Una lunga serata di trattative, conclusasi nella maniera più dolorosa. Al termine del confronto aperto al tavolo ministeriale, Bekaert non ha accettato le richieste da parte di istituzioni e sindacati di prorogare ulteriormente la cassa integrazione fino a giugno per i 113 lavoratori dello stabilimento valdarnese, definendone così il loro licenziamento. Una posizione netta quella da parte dell’azienda verso la quale ieri il presidente della Regione Eugenio Giani ha puntato il dito, rilanciando al contempo la proposta di favorire la reindustrializzazione del sito valdarnese attraverso una serie di misure: "Il mantenimento per 12 mesi degli incentivi per la ricollocazione dei lavoratori; dell’advisor per studiare eventuali nuove proposte di acquisto; l’attivazione della verifica delle condizioni ambientali e di sicurezza dell’immobile a Figline" con Regione e Governo che assicurano "la disponibilità di Invitalia e di Sici a sostenere nuovi investitori anche entrando nel capitale sociale di nuove realtà produttive" senza perdere di vista la fattibilità dei progetti legati alla filiera dell’acciaio di Piombino. Nel frattempo rimane il colpo duro subito dai lavoratori, che durante la giornata si sono ritrovati di fronte alla fabbrica di via Petrarca. I primi a riunirsi sono stati quelli della Fiom, arrivati ai cancelli la mattina. "Non avrei mai creduto di finire così – il commento di Mauro Bagiardi, sangiovannese di 58 anni, da 36 all’interno dell’azienda – Se ripenso che quel 22 giugno 2018 quando ci hanno licenziato c’erano pure delle persone a fare gli straordinari per evadere la mole di ordini che avevamo; ci hanno lasciato per una mera questione di prezzo in mezzo a una strada. Quello che mi dispiace di più è che siamo stati abbandonati dalla politica: abbiamo sentito solo promesse. Nessuno ha fatto mai veramente niente per la reindustrializzazione di un polo come questo, collocato in una posizione ottima in mezzo a due caselli autostradali nel raggio di 20 chilometri. Poteva essere un sito ottimo per far ripartire qualcosa e invece siamo finiti così. È un giorno triste per tutti".
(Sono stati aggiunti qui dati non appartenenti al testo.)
(** [getConfigAuth] fills the options it is given. *)
Definition getConfigAuth (c : GlobalOpts) (rawConfig : RawConfig) : result GlobalOpts :=
  let field name r := wrapR ("failed to get the value of " +:+ DQ +:+ name +:+ DQ +:+ " field, error = %w") []
                        (checked r) in
  let! credID := field "applicationCredentialID"
    (GetStringValueOrEnv (Raw_ApplicationCredentialID rawConfig) "OS_APPLICATION_CREDENTIAL_ID") in
  if negb (bool_decide (credID = "")) then
    let! credSecret := field "applicationCredentialSecret"
      (GetStringValueOrEnv (Raw_ApplicationCredentialSecret rawConfig) "OS_APPLICATION_CREDENTIAL_SECRET") in
    Ok {| AuthURL := AuthURL c; Username := Username c; Password := Password c;
          ApplicationCredentialID := credID; ApplicationCredentialSecret := credSecret;
          ProjectName := ProjectName c; ProjectID := ProjectID c; DomainName := DomainName c;
          Region := Region c |}
  else
    let! username := field "username" (GetStringValueOrEnv (Raw_Username rawConfig) "OS_USER_NAME") in
    let! password := field "password" (GetStringValueOrEnv (Raw_Password rawConfig) "OS_PASSWORD") in
    let! projectName := wrapR ("failed to get the value of " +:+ DQ +:+ "projectName" +:+ DQ
        +:+ " field or fallback to " +:+ DQ +:+ "tenantName" +:+ DQ +:+ " field, error = %w") []
      (getProjectNameOrTenantName rawConfig) in
    let! projectID := wrapR ("failed to get the value of " +:+ DQ +:+ "projectID" +:+ DQ
        +:+ " or fallback to" +:+ DQ +:+ "tenantID" +:+ DQ +:+ " field, error = %w") []
      (getProjectIDOrTenantID rawConfig) in
    Ok {| AuthURL := AuthURL c; Username := username; Password := password;
          ApplicationCredentialID := credID; ApplicationCredentialSecret := ApplicationCredentialSecret c;
          ProjectName := projectName; ProjectID := projectID; DomainName := DomainName c;
          Region := Region c |}.
(* ===== verification/Generator.v ===== *)
(** * The user-data generator ([pkg/generator])

    [provisioner.go], [util.go], [template_functions.go], [convertor.go] and
    [generator.go].  The two templates are the source's; the transpiler from
    container-linux configurations to Ignition is an interface. *)

From S2P Require Import Prelude GoStrings Encoding Types GoTemplate SDK ProviderConfig.

(** [jsonutil.StrictUnmarshal] of the SDK, into a [providerconfig.Config]. *)
Class SDKJson `{SDK} := SDK_StrictUnmarshal : string -> result ProviderConfig.

(** [github.com/flatcar/container-linux-config-transpiler/config]: [Parse] with
    [report.IsFatal()] and its text, [Convert] with the entries of its report,
    and [json.Marshal] of the result. *)
Class Transpiler := {
  CLConfig : Type;
  CLAst : Type;
  IgnConfig : Type;
  config_Parse : string -> CLConfig * CLAst * option string;
  config_Convert : CLConfig -> string -> CLAst -> IgnConfig * list string;
  ign_Marshal : IgnConfig -> result string
}.

(** The raw bytes of the provider specification: [Value] may be nil. *)
Definition provider_raw (md : MachineDeployment) : result string :=
  let! value := deref "md.Spec.Template.Spec.ProviderSpec.Value" (MD_ProviderSpec_Value md) in
  Ok (default "" (Raw value)).
(* ===== verification/Admission.v ===== *)
(** * Admission webhooks ([pkg/admission])

    The validation of operating system configs and profiles and the mutation of
    machine deployments, each handler from the request to the response.  The
    decoder of requests, the semantic comparison of the API machinery and
    [providerconfig.GetConfig] of the SDK are interfaces. *)

From S2P Require Import Prelude GoStrings Encoding Types SDK ProviderConfig Generator OSCResources.

Inductive Operation := OpCreate | OpUpdate | OpDelete | OpOther (name : string).

(** [admission.Request] *)
Record Request := {
  req_UID : string;
  req_Operation : Operation;
  req_Object : string;
  req_OldObject : string
}.

(** [admission.Response]: a patch carries the two documents it compares. *)
Inductive Response :=
| Allowed (message : string)
| Denied (message : string) (e : error)
| Errored (code : Z) (e : error)
| PatchResponseFromRaw (original current : string)
| Panicked (why : string).

Definition StatusBadRequest : Z := 400.
Definition StatusInternalServerError : Z := 500.

(** [admission.Decoder] *)
Class AdmissionDecoder (A : Type) := {
  Decode : Request -> result A;
  DecodeRaw : string -> result A
}.

(** [apiequality.Semantic.DeepEqual]: nil and empty collections are equal, so
    it is an equivalence coarser than equality. *)
Class DeepEqual (A : Type) := deep_equal : A -> A -> bool.
Class DeepEqualLaws (A : Type) `{DeepEqual A} := {
  deep_equal_refl a : deep_equal a a = true;
  deep_equal_trans a b c : deep_equal a b = true -> deep_equal b c = true -> deep_equal a c = true
}.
Una posizione condivisa anche da un altro lavoratore originario di San Giovanni, Marcello Gostinelli. "Ci sono delle responsabilità da parte dell’azienda, certo, ma anche di chi governa questo Paese e il territorio. C’è una responsabilità oggettiva, quella del 24 febbraio scorso quando la Regione Toscana, insieme a Fim e Uilm, ha firmato la condanna di questo stabilimento e nessuno dei sindaci o consiglieri comunali locali ha espresso una parola contraria. La rabbia più grossa è questa, basta dare colpe solo a Bekaert, qui in tre anni nessuno è stato in grado di fare qualcosa per i lavoratori che sono stati in prima linea fin dal primo giorno, mettendosi in gioco anche con le proprie risorse economiche. Ora qui rimane una bomba ecologica da bonificare, che con tutta probabilità ricadrà sulle spalle di noi cittadini e non è giusto".

Nel tardo pomeriggio anche i lavoratori tesserati Fim Cisl si sono ritrovati di fronte al piazzale antistante lo stabilimento figlinese per fare il punto su quanto emerso durante la videoconferenza con il Mise. "Nell’ultimo periodo chi doveva occuparsi di portare avanti la reindustrializzazione, cioè il ministero, non se n’è occupato – ha dichiarato Gino Turrini, lavoratore della fabbrica da 32 anni, residente a Montevarchi – e negli ultimi due anni e mezzo è successo di tutto. A 54 anni l’obiettivo è quello cercare di inserirsi il più presto possibile nel mondo del lavoro, a questa età è importantissimo".